Nigronia serricornis has many common names including hellgrammites or fishflies or saw-combed fishflies. The genus Nigronia has one other North American member N. fasciatus and South American which lives in much of the same territory and is quite similar in all regards. They are holometabolous insects with an aquatic larval stage. N. serricornis is a common inhabitant of woodland streams in North America and they are often the largest insect predator found in 2nd and 3rd order streams. The larvae are a sit-and -wait ambush predators that feed on a large variety of invertebrates. Studies have shown that N. serricornis has a varying diet throughout the seasons.

== Distribution ==
Despite this small organism's limited ability to disperse it has managed to spread throughout the Eastern United States. The range of N. serricornis expands northward from Florida into Ontario, and west to the US Rocky Mountains. By using genetic analyses, Heilveil and Berlocher (2006) have identified that there are six major clades of N. serricornis. The ancestral clade in the north end of their range, represent the initial colonization of N. serricornis on the Eastern US. This clade was separated from the derived clade by the Appalachian Mountains.

== Diet ==
N. serricomis is an active predator and has a varied diet consisting of many smaller invertebrates such as midges, caddisflies, black flies, mayflies, ostracods, and small crustaceans. Studies have shown that N. serricomis changes its diet from season to season and even from month to month.

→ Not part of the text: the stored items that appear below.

Lemma foldl_countRoot_get t fs m key :
  Map_get (foldl (countRoot t) m fs) key =
  let seenHere := Z.of_nat (length (filter (fun g => id (root t g) = key) fs)) in
  match Map_get m key with
  | Some v => Some (v + seenHere)
  | None => if seenHere =? 0 then None else Some seenHere
  end.
Proof.
  revert m. induction fs as [|f fs IH]; intros m; cbv zeta.
  - simpl. destruct (Map_get m key); [f_equal; lia|reflexivity].
  - simpl foldl. rewrite IH. cbv zeta.
    rewrite (rootCount_cons f fs t key).
    unfold countRoot at 1. rewrite Map_get_set.
    destruct (String.eqb (id (root t f)) key) eqn:Hroot.
    + apply String.eqb_eq in Hroot. rewrite Hroot.
      destruct (Map_get m key) as [v|]; simpl.
      * f_equal. lia.
      * destruct (Z.eqb_spec (1 + Z.of_nat (length (filter (fun g => id (root t g) = key) fs))) 0);
          [lia|f_equal; lia].
    + destruct (Map_get m key); reflexivity.
Qed.

Lemma foldl_countRoot_keys t fs m :
  (foldl (countRoot t) m fs).*1 =
  Measures.firstSeenFrom m.*1 ((fun f => id (root t f)) <$> fs).
Proof.
  revert m. induction fs as [|f fs IH]; intros m; [reflexivity|].
  simpl. rewrite IH. unfold countRoot. rewrite Map_set_keys. reflexivity.
Qed.

Lemma firstSeenFrom_snoc seen l x :
  Measures.firstSeenFrom seen (l ++ [x]) =
  let sofar := Measures.firstSeenFrom seen l in
  if bool_decide (x ∈ sofar) then sofar else sofar ++ [x].
Proof. unfold Measures.firstSeenFrom. rewrite foldl_app. reflexivity. Qed.

Lemma firstSeenFrom_NoDup seen l : NoDup seen -> NoDup (Measures.firstSeenFrom seen l).
Proof.
  revert seen. induction l as [|x l IH]; intros seen Hseen; [exact Hseen|].
  simpl. apply IH. destruct (decide (x ∈ seen)) as [Hin|Hout].
  - rewrite bool_decide_eq_true_2 by exact Hin. exact Hseen.
  - rewrite bool_decide_eq_false_2 by exact Hout.
    apply NoDup_app. split; [exact Hseen|]. split.
    + intros y Hy Hy'. apply list_elem_of_singleton in Hy' as ->. exact (Hout Hy).
    + apply NoDup_singleton.
Qed.

Lemma firstSeenFrom_elem l x : x ∈ Measures.firstSeenFrom [] l <-> x ∈ l.
Proof.
  induction l as [|y l IH] using rev_ind.
  - reflexivity.
  - rewrite firstSeenFrom_snoc. cbv zeta. rewrite elem_of_app, list_elem_of_singleton.
    destruct (decide (y ∈ Measures.firstSeenFrom [] l)) as [Hin|Hout].
    + rewrite bool_decide_eq_true_2 by exact Hin. rewrite IH. split; [auto|].
      intros [Hl| ->]; [exact Hl|]. apply IH. exact Hin.
    + rewrite bool_decide_eq_false_2 by exact Hout.
      rewrite elem_of_app, list_elem_of_singleton, IH. reflexivity.
Qed.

N. serricomis larvae feed by foraging with their mandibles open and quickly closing them upon contact with prey.

== Development ==
N. serricornis likely has a three week life cycle consisting of an egg, larva, pupa and adult stages. The larvae live for up to three years in aquatic environments hunting invertebrates and are the only life stage which feeds. The pupa then crawls out of the water onto rotting logs or near the shore to pupate in shallow chambers for up to three weeks. After the adults emerge from the chambers, they need up to an hour to dry before they can fly away and find mates, although they are relatively poor fliers, so they do not move very far from their pupation site. The adults only live for about a week and in this time, they need to mate, and the female needs to find a site to deposit her eggs, known as an oviposition. The female chooses a site for depositing her eggs on structures that overhang water, such as leaves or bridges, which allow the newly hatching larva to fall directly into the water and as such the adults to not have to invest any further resources to their offspring. The females seem to choose their oviposition on locations that are unoccupied by other egg masses but otherwise the sites are not limited to any preference for egg deposit.

== Oxygen consumption ==
Most insects, especially aquatic insects, have shown to have fluctuation in their oxygen consumption due to the weight and size of the organism, the temperature and/or chemistry of the water or the season of the year it is. Year-round presence of N. serricomis larvae in streams results in generally stable respiratory responses to temperature. Physiologically, N. serricomis larvae are adapted to maintain a constant oxygen consumption regardless of temperature, season or stage of larval development. This consistency allows N. serricomis larvae to vary their metabolism in direct relation to its surrounding water temperature.

== Interactions with other organisms ==
Nigronia serricomis larvae, being predators, have to compete with other predators in their streams. This has been observed in Michigan between N. serricornis and Corydalus cornutus. This interspecific competition affects the N. serricornis very little due to their generalized diet but when the two do interact Corydalus cornutus dominates. One interesting interaction N. serricornis has is with a small ectoparasite, Nanocladius rectinervis. This tiny animal lives in a silk tube attached to its host, usually on the mesothorax, and feeds on the detrital material that its host does not fully consume and gets caught up in body folds. They also gain the added stability, protection and mobility by choosing to attach to a mobile predator which has behavioural and morphological adaptions to live in strong currents.